A bipartisan Senate group is negotiating a bill to provide about $40 billion in fresh funding for pandemic-battered restaurants, Senate Small Business Chairman Benjamin L. Cardin said Wednesday.

While the details aren’t final, the Maryland Democrat told reporters that senators are considering an aid package for struggling businesses that could more than double the amount of pandemic aid funneled to restaurants, bars and others in the food service industry.

“It’s pretty urgent to get done,” Cardin told reporters. “The problem is floor time and how do you get to it, and also making sure we have adequate bipartisan support.”

The restaurant industry has been clamoring for more federal aid since burning through $28.6 billion Congress provided as part of a pandemic relief package last year. Only about a third of the restaurants that applied for aid last year received a grant under the Restaurant Revitalization Fund, leaving nearly 200,000 restaurants and bars struggling to stay afloat without aid.

More than 90,000 restaurants and bars nationwide have closed since the beginning of the pandemic and more than 86 percent of owners say they may close if they don’t receive a grant, according to a recent survey from the Independent Restaurant Coalition.

Lawmakers of both parties introduced various bills last year offering up to $120 billion for restaurant aid, but none gained enough traction to win a floor vote in either chamber. Cardin introduced a bill last summer that would have provided $48 billion in additional relief.

Cardin declined to give many details about the discussions but said $40 billion is the ballpark figure lawmakers have discussed for new restaurant aid. He said the new package would include aid to other businesses, including live entertainment venues and gyms. “We are looking beyond just restaurants,” he said, while declining to offer a price tag for the entire package.

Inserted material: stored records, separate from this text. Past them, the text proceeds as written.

(* ===== verification/StateM.v ===== *)
(** * State-passing programs and their program logic

    A handler is a function from the state it shares with its environment to a
    result and the new state.  Two judgements cover the proofs about such programs:
    [steps R m] (every run of [m] moves the state along the preorder [R]) and
    [triple P m Q] (from a state in [P], the result and the new state satisfy [Q]).
    Both come with one lemma per construct; the tactic [steps_auto] applies the
    first family along the structure of a program. *)

From S2P Require Import Prelude.

Definition st (W A : Type) : Type := W -> A * W.

#[export] Instance st_ret W : MRet (st W) := fun A a w => (a, w).
#[export] Instance st_bind W : MBind (st W) := fun A B f m w => let '(a, w') := m w in f a w'.

Definition gets {W A} (f : W -> A) : st W A := fun w => (f w, w).
Definition modify {W} (f : W -> W) : st W unit := fun w => (tt, f w).
Definition when {W} (b : bool) (m : st W unit) : st W unit := if b then m else mret tt.

Definition steps {W A} (R : W -> W -> Prop) (m : st W A) : Prop := forall w, R w (m w).2.

Definition triple {W A} (P : W -> Prop) (m : st W A) (Q : A -> W -> Prop) : Prop :=
  forall w, P w -> Q (m w).1 (m w).2.

Section steps.
Context {W : Type} (R : W -> W -> Prop) `{!PreOrder R}.

Lemma steps_ret {A} (a : A) : steps R (mret a).
Proof. intros w. reflexivity. Qed.

Lemma steps_bind {A B} (m : st W A) (f : A -> st W B) :
  steps R m -> (forall a, steps R (f a)) -> steps R (m ≫= f).
Proof.
  intros Hm Hf w. specialize (Hm w). cbn. unfold mbind, st_bind.
  destruct (m w) as [a w']; cbn in *. etransitivity; [done|apply Hf].
Qed.

Lemma steps_gets {A} (f : W -> A) : steps R (gets f).
Proof. intros w. reflexivity. Qed.

Lemma steps_modify (f : W -> W) : (forall w, R w (f w)) -> steps R (modify f).
Proof. intros H w. apply H. Qed.

Lemma steps_when b (m : st W unit) : steps R m -> steps R (when b m).
Proof. destruct b; cbn; [done|]. intros _. apply steps_ret. Qed.
End steps.

(** Reading the state first gives the rest of the program what was read. *)
Lemma steps_gets_bind {W A B} (R : W -> W -> Prop) (f : W -> A) (k : A -> st W B) :
  (forall w, R w (k (f w) w).2) -> steps R (gets f ≫= k).
Proof. intros H w. apply H. Qed.

(** A program that uses what it reads first in its own next step. *)
Lemma steps_read_bind {W A B C} (R : W -> W -> Prop) `{!PreOrder R} (f : W -> A) (m : A -> st W B)
    (k : A -> B -> st W C) :
  steps R (gets f ≫= m) -> (forall a b, steps R (k a b)) ->
  steps R (gets f ≫= fun a => m a ≫= k a).
Proof.
  intros Hm Hk w. specialize (Hm w). unfold mbind, st_bind, gets in *. cbn in *.
  destruct (m (f w) w) as [b w']; cbn in *. etransitivity; [exact Hm|apply Hk].
Qed.

Section triple.
Context {W : Type}.

Lemma triple_ret {A} (a : A) (Q : A -> W -> Prop) : triple (Q a) (mret a) Q.
Proof. by intros w Hw. Qed.

Lemma triple_bind {A B} P (m : st W A) (f : A -> st W B) (Q : A -> W -> Prop) R :
  triple P m Q -> (forall a, triple (Q a) (f a) R) -> triple P (m ≫= f) R.
Proof.
  intros Hm Hf w Hw. specialize (Hm w Hw). unfold mbind, st_bind.
  destruct (m w) as [a w']; cbn in *. by apply (Hf a).
Qed.

Lemma triple_weaken {A} (P P' : W -> Prop) (m : st W A) (Q Q' : A -> W -> Prop) :
  triple P' m Q' -> (forall w, P w -> P' w) -> (forall a w, Q' a w -> Q a w) -> triple P m Q.
Proof. intros Hm HP HQ w Hw. apply HQ, Hm, HP, Hw. Qed.

Lemma triple_steps {A} (R : W -> W -> Prop) P (m : st W A) :
  steps R m -> triple P m (fun _ w => exists w0, P w0 /\ R w0 w).
Proof. intros Hm w Hw. exists w. split; [done|apply Hm]. Qed.
End triple.

(** The preorder that keeps an invariant, and the one that keeps a view of the state. *)
Definition keeps {W} (I : W -> Prop) (w w' : W) : Prop := I w -> I w'.
Definition same {W V} (view : W -> V) (w w' : W) : Prop := view w' = view w.

#[export] Instance keeps_preorder {W} (I : W -> Prop) : PreOrder (keeps I).
Proof. split; [by intros ??|]. intros a b c H1 H2 ?. by apply H2, H1. Qed.
#[export] Instance same_preorder {W V} (view : W -> V) : PreOrder (same view).
Proof. split; [done|]. intros a b c. unfold same. congruence. Qed.

Create HintDb steps discriminated.
#[export] Hint Resolve steps_ret steps_gets : steps.

(** Walk along a program: constants are closed by the hints, binds, conditionals
    and matches are split, and what is left are the primitive updates. *)
Ltac steps_step :=
  lazymatch goal with
  | |- steps ?R (mret _) => apply (steps_ret R)
  | |- steps ?R (gets _) => apply (steps_gets R)
  | |- steps ?R (when _ _) => apply (steps_when R)
  | |- steps ?R (_ ≫= _) => apply (steps_bind R); [|intros ?]
  | |- steps _ (match ?x with _ => _ end) => destruct x
  | |- steps _ _ => solve [eauto with steps typeclass_instances]
  end.
Ltac steps_auto := repeat (cbv zeta; steps_step).
(* ===== verification/Interfaces.v ===== *)
(** * Interfaces of the WebSocket handler (internal/api/ws/handler.go)

    The handler reaches the trader database and the runtime state file through Go
    interfaces.  Each is a class here: the handler's theorems hold for every
    instance; Persistence.v and StateManager.v provide the program's own ones. *)

From S2P Require Import Prelude Protocol.

Record SessionCreateInput := {
  sci_TraderID : Z;
  sci_SessionID : string;
  sci_WSConnectionID : string;
  sci_IPAddress : string;
  sci_ConnectedAt : Z;
  sci_LastHeartbeat : Z
}.

Record TraderIdentity := {
  ti_TraderDBID : Z;
  ti_TraderID : string;
  ti_Status : string
}.

(** [SessionPersistence] over the database state [DB]; every call may fail and may
    leave the database changed.  [ListAvailableExchanges] is the optional
    [exchangeCatalogProvider]: [None] when the type assertion to it fails. *)
Class SessionPersistence (DB : Type) := {
  ResolveOrCreateTraderByCN : string -> DB -> res TraderIdentity * DB;
  CreateSession : SessionCreateInput -> DB -> res unit * DB;
  UpdateTraderRelease : Z -> string -> DB -> res unit * DB;
  UpdateHeartbeat : string -> DB -> res unit * DB;
  FinalizeSession : string -> string -> option string -> DB -> res unit * DB;
  ListAvailableExchanges : option (DB -> res (list ExchangeCatalogEntry) * DB)
}.

(** [runtimeStateSink] and the three optional sinks the handler asserts it to. *)
Class RuntimeSink (S : Type) := {
  SetRuntimeWS : Z -> Z -> S -> S;
  SetRuntimeWSHeartbeat : option (Z -> S -> S);
  IncrementRuntimeWSTimeout : option (Z -> S -> S);
  SetRuntimeWSDisconnect : option (Z -> Z -> gmap string Z -> S -> S)
}.
(** Resolution of the certificate name in the database: the canonical id, the
    database id and the status; [None] when the error reply has been sent. *)
Definition resolve_identity (c : serve_ctx) (msgRequestID cn : string)
    : M (option (string * Z * string)) :=
  r ← withDBWriteRetry "resolve_or_create_trader" (cn, 0%Z, "")
        (r ← db_call (ResolveOrCreateTraderByCN cn);
         mret (match r with
               | Ok identity =>
                   Ok (if negb (str_empty (TrimSpace (ti_TraderID identity)))
                       then TrimSpace (ti_TraderID identity) else cn,
                       ti_TraderDBID identity, ti_Status identity)
               | Err e => Err e
               end));
  match r with
  | Ok v => mret (Some v)
  | Err _ =>
      send_error c msgRequestID errInternalError "Failed to resolve trader registration" [];;
      mret None
  end.
(** ** Properties *)

(** C13: the life cycle of a session.  After any traffic on a connection whose loop
    still runs, the session is connected and speaks for no trader, or registered or
    active and speaks for one.  The next turn, whatever it receives and whatever
    fails, leaves its state and its trader alone, or is a register message that takes
    a connected session to registered, or a heartbeat message that takes a registered
    one to active, or ends the loop with the session disconnected; and an error of
    the connection always does the last.  So no session goes back, none is active
    before it is registered, and none comes back to life.  The session id never
    changes. *)
Theorem session_life_cycle (c : serve_ctx) (sid : string) (traffic : list inbound) (w : W)
    (i : inbound) :
  let before := serve_loop h c traffic (fresh_session sid w) in
  let after := serve_turn h c i before.2 in
  let s := the_session before.2 in
  let s' := the_session after.2 in
  before.1 = None ->
  sessionID s = sid /\ sessionID s' = sid /\
  (state s = sessionStateConnected /\ traderID s = "" \/
   (state s = sessionStateRegistered \/ state s = sessionStateActive) /\ traderID s <> "") /\
  (state s' = state s /\ traderID s' = traderID s /\ (forall err, i <> InError err) \/
   state s' = sessionStateRegistered /\ state s = sessionStateConnected /\ traderID s' <> "" /\
     inbound_action i = actionTraderRegister \/
   state s' = sessionStateActive /\ state s = sessionStateRegistered /\ traderID s' = traderID s /\
     inbound_action i = actionTraderHeartbeat \/
   state s' = sessionStateDisconnected /\ traderID s' = traderID s /\ after.1 = Return).
Proof.
  intros before after s s' Hrun.
  destruct (serve_loop_runs _ c traffic (session_live_new sid) (fresh_session sid w) eq_refl)
    as [[Hid _ _] Hlive].
  specialize (Hlive Hrun).
  pose proof (serve_turn_runs _ c i Hlive before.2 eq_refl) as Ht. destruct Hlive as [Hlive _].
  fold before s in Hid, Hlive, Ht. fold after in Ht. cbv beta in Ht. fold s' in Ht. change (sessionID s = sid) in Hid.
  split; [done|]. split; [destruct Ht as [[[] _]|[(? & _) _]]; congruence|].
  split; [destruct (state s); try done; auto|].
  destruct Ht as [[[[Hl' _] Hm _ Ht] Hi]|((_ & ? & _) & ? & ?)]; [|auto 10].
  destruct Hm as [Hm|[(Ha & E & E')|(Ha & E & E')]].
  - left. split_and!; [done| |done]. destruct Ht as [|[Et Hn]]; [done|].
    rewrite Hm in Hl'. apply issued_nonempty in Hn. rewrite Et in *. by destruct (state s).
  - right; left. rewrite E' in Hl'. auto.
  - right; right; left. destruct Ht as [|[Et _]]; [done|]. rewrite E in Hlive. done.
Qed.

(** C14: the trader a session speaks for comes from the client certificate alone:
    it is none, or the protocol form of the certificate's common name, or of the id
    the database resolves this name to.  The ids a peer writes into its register,
    heartbeat and latency payloads have no say. *)
Theorem identity_from_certificate (c : serve_ctx) (sid : string) (traffic : list inbound) (w : W) :
  let s' := the_session (serve_loop h c traffic (fresh_session sid w)).2 in
  traderID s' = "" \/ issued (sc_clientCertCN c) (traderID s').
Proof. destruct (serve_loop_fresh c sid traffic w) as [_ [Ht|[_ ?]] _]; [left; exact Ht|by right]. Qed.

(** Once a session is bound to a trader no traffic rebinds it. *)
Theorem identity_is_final (c : serve_ctx) (traffic : list inbound) (w : W)
    (Hlive : session_live (the_session w)) (Hbound : traderID (the_session w) <> "") :
  traderID (the_session (serve_loop h c traffic w).2) = traderID (the_session w).
Proof.
  destruct (serve_loop_runs _ c traffic Hlive w eq_refl) as [[_ [?|[? _]] _] _]; congruence.
Qed.

(** C16: the telemetry of a session, whatever a peer reports, is in range: both
    load indices lie in [0, 1], the latency profile and every exchange latency are
    not negative, and latencies are filed under non-empty normalised codes. *)
Theorem telemetry_in_range (c : serve_ctx) (sid : string) (traffic : list inbound) (w : W) :
  session_data_ok (the_session (serve_loop h c traffic (fresh_session sid w)).2).
Proof. by destruct (serve_loop_fresh c sid traffic w). Qed.
End session.

(** A registered session, and a connection that now claims another certificate. *)
Definition demo_registered : world (list string) Z := (demo_serve [InMessage true "register"]).2.
Definition demo_ctx : serve_ctx :=
  {| sc_conn := 5; sc_connID := "c1"; sc_requestID := "q1"; sc_clientIP := "10.0.0.1";
     sc_clientCertCN := "beta"; sc_connEntry := 0 |}.

Lemma identity_is_final_witness :
  traderID (the_session (serve_loop demo_config demo_ctx
    [InMessage true "register"; InMessage true "heartbeat"] demo_registered).2) = "alpha".
Proof.
  refine (identity_is_final demo_config demo_ctx [InMessage true "register"; InMessage true "heartbeat"]
    demo_registered _ _).
  - split; [vm_compute; discriminate|].
    assert (exchangeLatencies (the_session demo_registered) = ∅) as E by (vm_compute; reflexivity).
    split; [rewrite E; apply map_Forall_empty|vm_compute; split; reflexivity..|vm_compute; reflexivity].
  - vm_compute. discriminate.
Defined.

(** A registered session that sends its first heartbeat. *)
Lemma session_life_cycle_witness :
  let before := serve_loop demo_config demo_ctx [InMessage true "register"]
                  (fresh_session "s9" demo_world) in
  state (the_session before.2) = sessionStateRegistered /\
  state (the_session (serve_turn demo_config demo_ctx (InMessage true "heartbeat") before.2).2)
  = sessionStateActive.
Proof.
  intros before.
  assert (before.1 = None) as Hrun by (vm_compute; reflexivity).
  pose proof (session_life_cycle demo_config demo_ctx "s9" [InMessage true "register"] demo_world
    (InMessage true "heartbeat") Hrun) as (_ & _ & _ & Ht).
  fold before in Ht. set (after := serve_turn _ _ _ before.2) in *.
  assert (state (the_session before.2) = sessionStateRegistered) as E by (vm_compute; reflexivity).
  assert (state (the_session after.2) = sessionStateActive) as E' by (vm_compute; reflexivity).
  clearbody before after. rewrite E, E' in Ht.
  destruct Ht as [H|[H|[H|H]]]; destruct H; [discriminate..|auto|discriminate].
Defined.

The Community Gyms Coalition pointed out in a statement Wednesday that gyms and fitness studios haven’t gotten any federal relief, unlike restaurants and live entertainment venues.

“Small gyms are continuing to suffer disproportionately from the pandemic,” the coalition said. “We are counting on both Congress and the Biden administration to move quickly to save tens of thousands of gyms and fitness studios across the country.”

Mississippi Sen. Roger Wicker, Cardin’s chief Republican partner in the new effort, declined to comment Wednesday. “There’s one issue and one issue only I’m talking about this week, and that’s saving the Senate from attack on 200 years of tradition,” he said, referring to the upcoming fight over the Senate’s filibuster rule relating to voting rights legislation.

Cardin wouldn’t say what legislative vehicle would be used, whether a stand-alone bill or as part of a larger spending package. Lawmakers are considering attaching pandemic-related aid such as more money for testing, vaccine distribution and school retrofits in an omnibus fiscal 2022 appropriations bill.

“We are making a lot of progress,” Cardin said. “The question is, how will it come to the floor?”